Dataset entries
Lemma run_inv sched m ev m' e : inv m ev -> Forall choice_ok sched -> run m sched = Some (m', e) -> inv m' (ev ++ e).
Proof.
  revert m ev e. induction sched as [|c sched IH]; intros m ev e Hi Hok Hr; cbn [run] in Hr.
  - simplify_eq. by rewrite app_nil_r.
  - apply Forall_cons in Hok as [Hc Hok]. destruct (step m c) as [[m1 e1]|] eqn:Hs; cbn in Hr; [|done].
    destruct (run m1 sched) as [[m2 e2]|] eqn:Hr2; cbn in Hr; [|done]. simplify_eq.
    rewrite app_assoc. eapply IH; [|done|done]. by eapply ledger_step_inv.
Qed.

Lemma no_pending n x : ~ pending (replicate n []) x.
Proof. intros (i & ts & Hi & Hx). apply lookup_replicate in Hi as [-> _]. by apply elem_of_nil in Hx. Qed.

Lemma ledger_start_inv b n : inv (start b n) [].
Proof.
  assert (Hv : forall c, value (init b) c = 0 /\ peak (init b) c = 0).
  { intros [|s]; [done|]. unfold value, peak, init, get, get_peak, rd. cbn [subsys_bytes subsys_peak].
    destruct (decide (s < SUBSYS_COUNT)%nat).
    - rewrite !lookup_replicate_2 by done. done.
    - rewrite !lookup_ge_None_2 by (rewrite length_replicate; lia). done. }
  split; cbn [led threads start]; try (intros x Hx; by apply no_pending in Hx).
  - done.
  - intros c. rewrite (proj1 (Hv c)). mi.
  - intros c. rewrite (proj1 (Hv c)). done.
  - intros c. rewrite (proj2 (Hv c)). done.
  - intros c v t Ht. by apply no_pending in Ht.
  - intros c. left. rewrite (proj2 (Hv c)). done.
Qed.

(** Nobody is inside a call. *)
Definition quiet (m : machine) : Prop := Forall (fun ts => ts = []) (threads m).

Lemma quiet_pending m t : quiet m -> ~ pending (threads m) t.
Proof.
  intros Hq (i & ts & Hi & Ht). unfold quiet in Hq. rewrite Forall_lookup in Hq. rewrite (Hq _ _ Hi) in Ht.
  by apply elem_of_nil in Ht.
Qed.

(** C34: under every interleaving of allocations, frees and gauge updates from
    any number of threads, with compare-exchanges failing spuriously, no thread
    is ever stuck, no counter exceeds its high-water mark's history, a peak
    never exceeds the largest value its counter has held, and once all calls
    have returned every peak is exactly that value. *)
Theorem ledger_peaks_exact budget n sched m ev :
  Forall choice_ok sched -> run (start budget n) sched = Some (m, ev) ->
  (forall i t rest sp, threads m !! i = Some (t :: rest) -> is_Some (step m (Run i sp))) /\
  (forall c, value (led m) c <= high c ev /\ peak (led m) c <= high c ev) /\
  (quiet m -> forall c, peak (led m) c = high c ev).
Proof.
  intros Hok Hr. pose proof (run_inv _ _ _ _ _ (ledger_start_inv budget n) Hok Hr) as Hi. cbn [app] in Hi.
  destruct Hi as [H1 H2 H3 H4 H5 H6 H7]. split; [|split].
  - intros i t rest sp Ht. cbn [step]. rewrite Ht. cbn [mbind option_bind].
    destruct (step_task_total (led m) sp t H1) as (l' & new & e & -> & _); [|done|].
    { apply H3. exists i, (t :: rest). split; [done|left]. }
    cbn [mbind option_bind]. rewrite wr_lt by (eapply lookup_lt_Some; done). by eexists.
  - auto.
  - intros Hq c. destruct (H7 c) as [Hh|(t & Ht & _)]; [specialize (H5 c); lia|].
    by apply quiet_pending in Ht.
Qed.

(** ** The total *)

Fixpoint zsum (l : list Z) : Z := match l with [] => 0 | x :: rest => x + zsum rest end.

Lemma zsum_app l l' : zsum (l ++ l') = zsum l + zsum l'.
Proof. induction l as [|x l IH]; [done|]. cbn [app zsum]. lia. Qed.

Lemma zsum_insert l i x y : l !! i = Some x -> zsum (<[i := y]> l) = zsum l - x + y.
Proof.
  intros Hi. rewrite insert_take_drop by (eapply lookup_lt_Some; done).
  rewrite <- (take_drop_middle l i x Hi) at 3. rewrite !zsum_app. cbn [zsum]. lia.
Qed.

(** What a task still has to add to the subsystem counters, less what it still
    has to add to the total. *)
Definition weight (t : task) : Z :=
  match t with
  | Add_load (Sub _) b | Add_cas (Sub _) b _ | Sub_load Total b | Sub_cas Total b _ => b
  | Add_load Total b | Add_cas Total b _ | Sub_load (Sub _) b | Sub_cas (Sub _) b _ => - b
  | _ => 0
  end.
Definition weights (ts : list task) : Z := zsum (weight <$> ts).

Lemma weights_cons t ts : weights (t :: ts) = weight t + weights ts.
Proof. done. Qed.
Lemma weights_nil : weights [] = 0.
Proof. done. Qed.

Definition imbalance (l : ledger) : Z := zsum (subsys_bytes l) - current_bytes l.

(** No step has cut a value off. *)
Definition uncut (ev : list event) : Prop := Forall (fun e => e <> Saturated /\ e <> Clamped) ev.

Lemma put_imbalance l c v l' : ledger_wf l -> counter_ok c -> put l c v = Some l' ->
  imbalance l' = imbalance l + (v - value l c) * (if c is Total then -1 else 1).
Proof.
  intros Hwf Hc Hp. destruct c as [|s]; cbn [put] in Hp.
  - simplify_eq. unfold imbalance, value. cbn.
    lia.
  - cbn in Hc. destruct Hwf as [Hb _]. rewrite wr_lt in Hp by lia. cbn in Hp. simplify_eq. unfold imbalance, value. cbn.
    destruct (lookup_lt_is_Some_2 (subsys_bytes l) s) as [x Hx]; [lia|]. unfold rd. rewrite (zsum_insert _ _ x) by done.
    rewrite Hx. cbn. lia.
Qed.

Lemma step_imbalance l sp t l' new ev : ledger_wf l -> task_ok t -> (forall c, is_uint64 (value l c)) ->
  step_task l sp t = Some (l', new, ev) -> uncut ev -> imbalance l' + weights new = imbalance l + weight t.
Proof.
  intros Hwf Ht Hu Hs Hex. assert (Hput := fun c v l' H => put_imbalance l c v l' Hwf H).
  destruct t as [c b|c b old|c v|c v old|c b|c b old|s b]; cbn [step_task task_ok] in *.
  - destruct Ht as [Hc Hb]. rewrite (proj1 (get_value l c Hwf Hc)) in Hs. cbn in Hs. simplify_eq.
    rewrite ?weights_cons, ?weights_nil; destruct c; cbn [weight]; lia.
  - destruct Ht as (Hc & Hb & Ho). rewrite (proj1 (get_value l c Hwf Hc)) in Hs. cbn [mbind option_bind] in Hs.
    destruct (negb sp && (value l c =? old)) eqn:Hcas; [|simplify_eq; rewrite ?weights_cons, ?weights_nil; destruct c; cbn [weight]; lia].
    apply andb_true_iff in Hcas as [_ <-%Z.eqb_eq].
    destruct (put l c _) as [l1|] eqn:Hp; cbn in Hs; [|done]. simplify_eq. rewrite (Hput _ _ _ Hc Hp).
    unfold saturated_sum. apply Forall_cons in Hex as [_ Hex]. destruct (Z.ltb_spec (UINT64_MAX - value l c) b).
    { apply Forall_cons in Hex as [[? _] _]. congruence. }
    rewrite u64_small by (pose proof (Hu c); mi). rewrite ?weights_cons, ?weights_nil; destruct c; cbn [weight]; lia.
  - rewrite (proj2 (get_value l c Hwf Ht)) in Hs. cbn in Hs. simplify_eq. destruct (_ <? _); rewrite ?weights_cons, ?weights_nil; cbn [weight]; lia.
  - destruct Ht as [Hc Hlt]. rewrite (proj2 (get_value l c Hwf Hc)) in Hs. cbn in Hs.
    destruct (negb sp && _); [|simplify_eq; destruct (_ <? _); rewrite ?weights_cons, ?weights_nil; cbn [weight]; lia].
    destruct c as [|s]; cbn [put_peak] in Hs; [simplify_eq/=; rewrite weights_nil; unfold imbalance; cbn; lia|].
    destruct (wr _ _ _); simplify_eq/=. rewrite weights_nil. unfold imbalance. cbn. lia.
  - destruct Ht as [Hc Hb]. rewrite (proj1 (get_value l c Hwf Hc)) in Hs. cbn in Hs. simplify_eq.
    rewrite ?weights_cons, ?weights_nil; destruct c; cbn [weight]; lia.
  - destruct Ht as [Hc Hb]. rewrite (proj1 (get_value l c Hwf Hc)) in Hs. cbn [mbind option_bind] in Hs.
    destruct (negb sp && (value l c =? old)) eqn:Hcas; [|simplify_eq; rewrite ?weights_cons, ?weights_nil; destruct c; cbn [weight]; lia].
    apply andb_true_iff in Hcas as [_ <-%Z.eqb_eq].
    destruct (put l c _) as [l1|] eqn:Hp; cbn in Hs; [|done]. simplify_eq. rewrite (Hput _ _ _ Hc Hp).
    apply Forall_cons in Hex as [_ Hex]. destruct (Z.ltb_spec (value l c) b).
    { apply Forall_cons in Hex as [[_ ?] _]. congruence. }
    rewrite ?weights_cons, ?weights_nil; destruct c; cbn [weight]; lia.
  - destruct Ht as [Hsb Hb]. rewrite (proj1 (get_value l (Sub s) Hwf Hsb)) in Hs. cbn [mbind option_bind] in Hs.
    destruct (put l (Sub s) b) as [l1|] eqn:Hp; cbn [mbind option_bind] in Hs; [|done]. simplify_eq.
    rewrite (Hput (Sub s) _ _ Hsb Hp).
    destruct (Z.ltb_spec (value l (Sub s)) b); [rewrite !weights_cons, weights_nil; cbn [weight]; lia|].
    destruct (Z.ltb_spec b (value l (Sub s))); rewrite ?weights_cons, ?weights_nil; cbn [weight]; lia.
Qed.
(* ===== verification/ParserProof.v ===== *)
(** * The parser terminates, reports every failure and builds well-typed trees

    Proofs about [Parser], against the stream interface [LawfulStream], which
    the lexer and lists of tokens implement. *)

From S2P Require Import Prelude Lexer LexerProof Parser.

Import Lexer LexerProof Parser.

(** ** The stream interface *)

(** What the parser relies on: a stream always has a next token, every token but
    the end of input uses up some of it, and what [t_ok] says of tokens, among
    it that the magnitude of a literal is not negative. *)
Class LawfulStream (S : Type) `{!TokenStream S} := {
  s_ok : S -> Prop;
  s_left : S -> nat;
  t_ok : tok -> Prop;
  t_magnitude : forall t, t_ok t -> 0 <= tuint t;
  next_lawful : forall s, s_ok s -> exists t s', next s = Some (t, s') /\ s_ok s' /\ t_ok t /\
    (s_left s' <= s_left s)%nat /\ (ttype t <> TOK_EOF -> (s_left s' < s_left s)%nat) }.

(** ** The shape of trees *)

(** The number of operands of an operator. *)
Definition arity_of (op : arith_op) : nat :=
  match op with
  | UUID4 => 0
  | BNOT | HASH | CRC32_ETH | CRC32_CAST | MD5 | SHA1 | SHA256 | SHA512 => 1
  | _ => 2
  end.

Definition is_additive (op : arith_op) : bool := match op with ADD | SUB => true | _ => false end.
Definition is_multiplicative (op : arith_op) : bool := match op with MUL | DIV | MOD => true | _ => false end.

Definition int64_ok (v : Z) : bool := bool_decide (is_int64 v).

(** An expression of level 0 (sum), 1 (product) or 2 (factor): sums are chains
    of products to the left, products chains of factors to the left, and every
    operator has its number of operands. *)
Fixpoint expr_at (lvl : nat) (a : ast) : bool :=
  let 'Node i cs := a in
  match ntype i with
  | VARIABLE => bool_decide (name i <> None) && bool_decide (cs = [])
  | INTEGER => int64_ok (ival i) && bool_decide (cs = [])
  | FLOAT => bits_finite (fval i) && bool_decide (cs = [])
  | STRING => bool_decide (sval i <> None) && bool_decide (cs = [])
  | BINARY_EXPR =>
      if is_additive (arith i) then
        match cs with [l; r] => (lvl =? 0)%nat && expr_at 0 l && expr_at 1 r | _ => false end
      else if is_multiplicative (arith i) then
        match cs with [l; r] => (lvl <=? 1)%nat && expr_at 1 l && expr_at 2 r | _ => false end
      else (List.length cs =? arity_of (arith i))%nat && forallb (expr_at 0) cs
  | STR_FUNCTION =>
      forallb (expr_at 0) cs && (negb (bool_decide (strf i = FN_UUID5_RFC)) || (List.length cs =? 2)%nat)
  | _ => false
  end.
(* ===== verification/ParserGrammar.v ===== *)
(** * The grammar of programs, and the parser accepts every program of it

    The grammar as relations between token lists and trees, independent of how
    the parser looks for them, and the proof that the recursive descent over a
    list of tokens returns the tree of every program the grammar derives. *)

From S2P Require Import Prelude Lexer LexerProof Parser.

Import Lexer Parser.

Module Grammar.

(** ** The grammar *)

Abbreviation grammar := (list tok -> ast -> Prop).

Definition node (mk : info -> info) (ty : node_type) (t : tok) (cs : list ast) : ast :=
  Node (mk (create ty (tkline t) (tkcol t))) cs.

(** One or more items between commas. *)
Inductive Sep (G : grammar) : list tok -> list ast -> Prop :=
| Sep_one ts a : G ts a -> Sep G ts [a]
| Sep_cons ts a c ts' args : G ts a -> ttype c = TOK_COMMA -> Sep G ts' args -> Sep G (ts ++ c :: ts') (a :: args).

Inductive OptSep (G : grammar) : list tok -> list ast -> Prop :=
| Opt_none : OptSep G [] []
| Opt_some ts args : Sep G ts args -> OptSep G ts args.

Definition zero_float (b : Z) : Z := if bits_zero b then 0 else b.
Definition flip (b : Z) : Z := Z.lxor b (2 ^ 63).

Inductive Num : grammar :=
| N_int t : ttype t = TOK_INTEGER -> tuint t <= INT64_MAX -> Num [t] (node (with_int (tuint t)) INTEGER t [])
| N_neg m t : ttype m = TOK_MINUS -> ttype t = TOK_INTEGER -> tokens_are_adjacent m t = true ->
    tuint t <= INT64_MAX + 1 -> Num [m; t] (node (with_int (- tuint t)) INTEGER m [])
| N_float t : ttype t = TOK_FLOAT -> bits_finite (tfloat t) = true ->
    Num [t] (node (with_float (zero_float (tfloat t))) FLOAT t [])
| N_neg_float m t : ttype m = TOK_MINUS -> ttype t = TOK_FLOAT -> bits_finite (flip (tfloat t)) = true ->
    Num [m; t] (node (with_float (zero_float (flip (tfloat t)))) FLOAT m []).

(** The operators of sums and products, the comparisons, the aggregates and the
    string functions, with their tokens. *)
Definition binary_ops (lvl : nat) : list (token_type * arith_op) :=
  match lvl with
  | O => [(TOK_PLUS, ADD); (TOK_MINUS, SUB)]
  | S O => [(TOK_STAR, MUL); (TOK_SLASH, DIV); (TOK_PERCENT, MOD)]
  | _ => []
  end.

Definition compare_ops : list (token_type * cmp_op) :=
  [(TOK_EQ, CMP_EQ); (TOK_NEQ, CMP_NEQ); (TOK_LT, CMP_LT); (TOK_GT, CMP_GT); (TOK_LTE, CMP_LTE); (TOK_GTE, CMP_GTE)].

Definition aggregates : list (token_type * agg_fn) :=
  [(TOK_COUNT, AGG_COUNT); (TOK_SUM, AGG_SUM); (TOK_MIN, AGG_MIN); (TOK_MAX, AGG_MAX); (TOK_AVG, AGG_AVG)].

Definition string_fns : list (token_type * str_fn) :=
  [(TOK_STRLEN, FN_STRLEN); (TOK_CAT, FN_CAT); (TOK_SUBSTR, FN_SUBSTR); (TOK_CONTAINS, FN_CONTAINS);
   (TOK_STR_PREFIX, FN_STR_PREFIX); (TOK_STR_SUFFIX, FN_STR_SUFFIX); (TOK_STR_ORD, FN_STR_ORD);
   (TOK_TO_UPPER, FN_TO_UPPER); (TOK_TO_LOWER, FN_TO_LOWER); (TOK_STR_REPLACE, FN_STR_REPLACE); (TOK_TRIM, FN_TRIM);
   (TOK_TO_STRING, FN_TO_STRING); (TOK_TO_NUMBER, FN_TO_NUMBER); (TOK_UUID5_RFC, FN_UUID5_RFC)].

(** Sums (level 0), products (1) and factors (2). *)
Inductive Expr : nat -> grammar :=
| E_var t : ttype t = TOK_IDENT -> Expr 2 [t] (node (with_name (ttext t)) VARIABLE t [])
| E_num ts a : Num ts a -> Expr 2 ts a
| E_str t : ttype t = TOK_STRING -> Expr 2 [t] (node (with_str (tstr t)) STRING t [])
| E_call t lp ts rp op n what args : call_op (ttype t) = Some (op, n, what) -> ttype lp = TOK_LPAREN ->
    ttype rp = TOK_RPAREN -> OptSep (Expr 0) ts args -> List.length args = n ->
    Expr 2 (t :: lp :: ts ++ [rp]) (node (with_arith op) BINARY_EXPR t args)
| E_fn t lp ts rp fn args : (ttype t, fn) ∈ string_fns -> ttype lp = TOK_LPAREN -> ttype rp = TOK_RPAREN ->
    OptSep (Expr 0) ts args -> (fn = FN_UUID5_RFC -> List.length args = 2%nat) ->
    Expr 2 (t :: lp :: ts ++ [rp]) (node (with_strf fn) STR_FUNCTION t args)
| E_up lvl ts a : (lvl <= 1)%nat -> Expr (S lvl) ts a -> Expr lvl ts a
| E_op lvl ts1 a1 t op ts2 a2 : (lvl <= 1)%nat -> (ttype t, op) ∈ binary_ops lvl -> Expr lvl ts1 a1 -> Expr (S lvl) ts2 a2 ->
    Expr lvl (ts1 ++ t :: ts2) (node (with_arith op) BINARY_EXPR t [a1; a2]).

(** Arguments of atoms, at a nesting depth. *)
Inductive Term : Z -> grammar :=
| T_wild d t : d <= COMPOUND_MAX_DEPTH -> ttype t = TOK_UNDERSCORE -> Term d [t] (node id WILDCARD t [])
| T_var d t : d <= COMPOUND_MAX_DEPTH -> ttype t = TOK_IDENT -> Term d [t] (node (with_name (ttext t)) VARIABLE t [])
| T_num d ts a : d <= COMPOUND_MAX_DEPTH -> Num ts a -> Term d ts a
| T_str d t : d <= COMPOUND_MAX_DEPTH -> ttype t = TOK_STRING -> Term d [t] (node (with_str (tstr t)) STRING t [])
| T_compound d t lp ts rp args : d <= COMPOUND_MAX_DEPTH -> ttype t = TOK_IDENT -> ttype lp = TOK_LPAREN ->
    ttype rp = TOK_RPAREN -> Sep (Term (d + 1)) ts args ->
    Term d (t :: lp :: ts ++ [rp]) (node (with_name (ttext t)) COMPOUND_TERM t args).

Inductive Atom : grammar :=
| Atom_intro t lp ts rp args : ttype t = TOK_IDENT -> ttype lp = TOK_LPAREN -> ttype rp = TOK_RPAREN ->
    OptSep (Term 0) ts args -> Atom (t :: lp :: ts ++ [rp]) (node (with_name (ttext t)) ATOM t args).

(** An extension call after its '@' or '!', at the position of [at_]. *)
Inductive Call (at_ : tok) : grammar :=
| Call_plain c lp s rp : ttype c = TOK_IDENT -> ttext c = bytes "call" -> ttype lp = TOK_LPAREN -> ttype s = TOK_STRING ->
    ttype rp = TOK_RPAREN -> (List.length (trim_ascii_whitespace (tstr s)) <= 255)%nat ->
    valid_extension_name (trim_ascii_whitespace (tstr s)) = true ->
    Call at_ [c; lp; s; rp] (node (with_name (trim_ascii_whitespace (tstr s))) EXTENSION_CALL at_ [])
| Call_args c lp s cm ts rp args : ttype c = TOK_IDENT -> ttext c = bytes "call" -> ttype lp = TOK_LPAREN ->
    ttype s = TOK_STRING -> ttype cm = TOK_COMMA -> ttype rp = TOK_RPAREN ->
    (List.length (trim_ascii_whitespace (tstr s)) <= 255)%nat ->
    valid_extension_name (trim_ascii_whitespace (tstr s)) = true -> Sep (Term 0) ts args ->
    Call at_ (c :: lp :: s :: cm :: ts ++ [rp]) (node (with_name (trim_ascii_whitespace (tstr s))) EXTENSION_CALL at_ args).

▸ Requirement:
Among the lines above, count those containing the word "forallb" and give nothing but the result.

▸ Exercise output:
2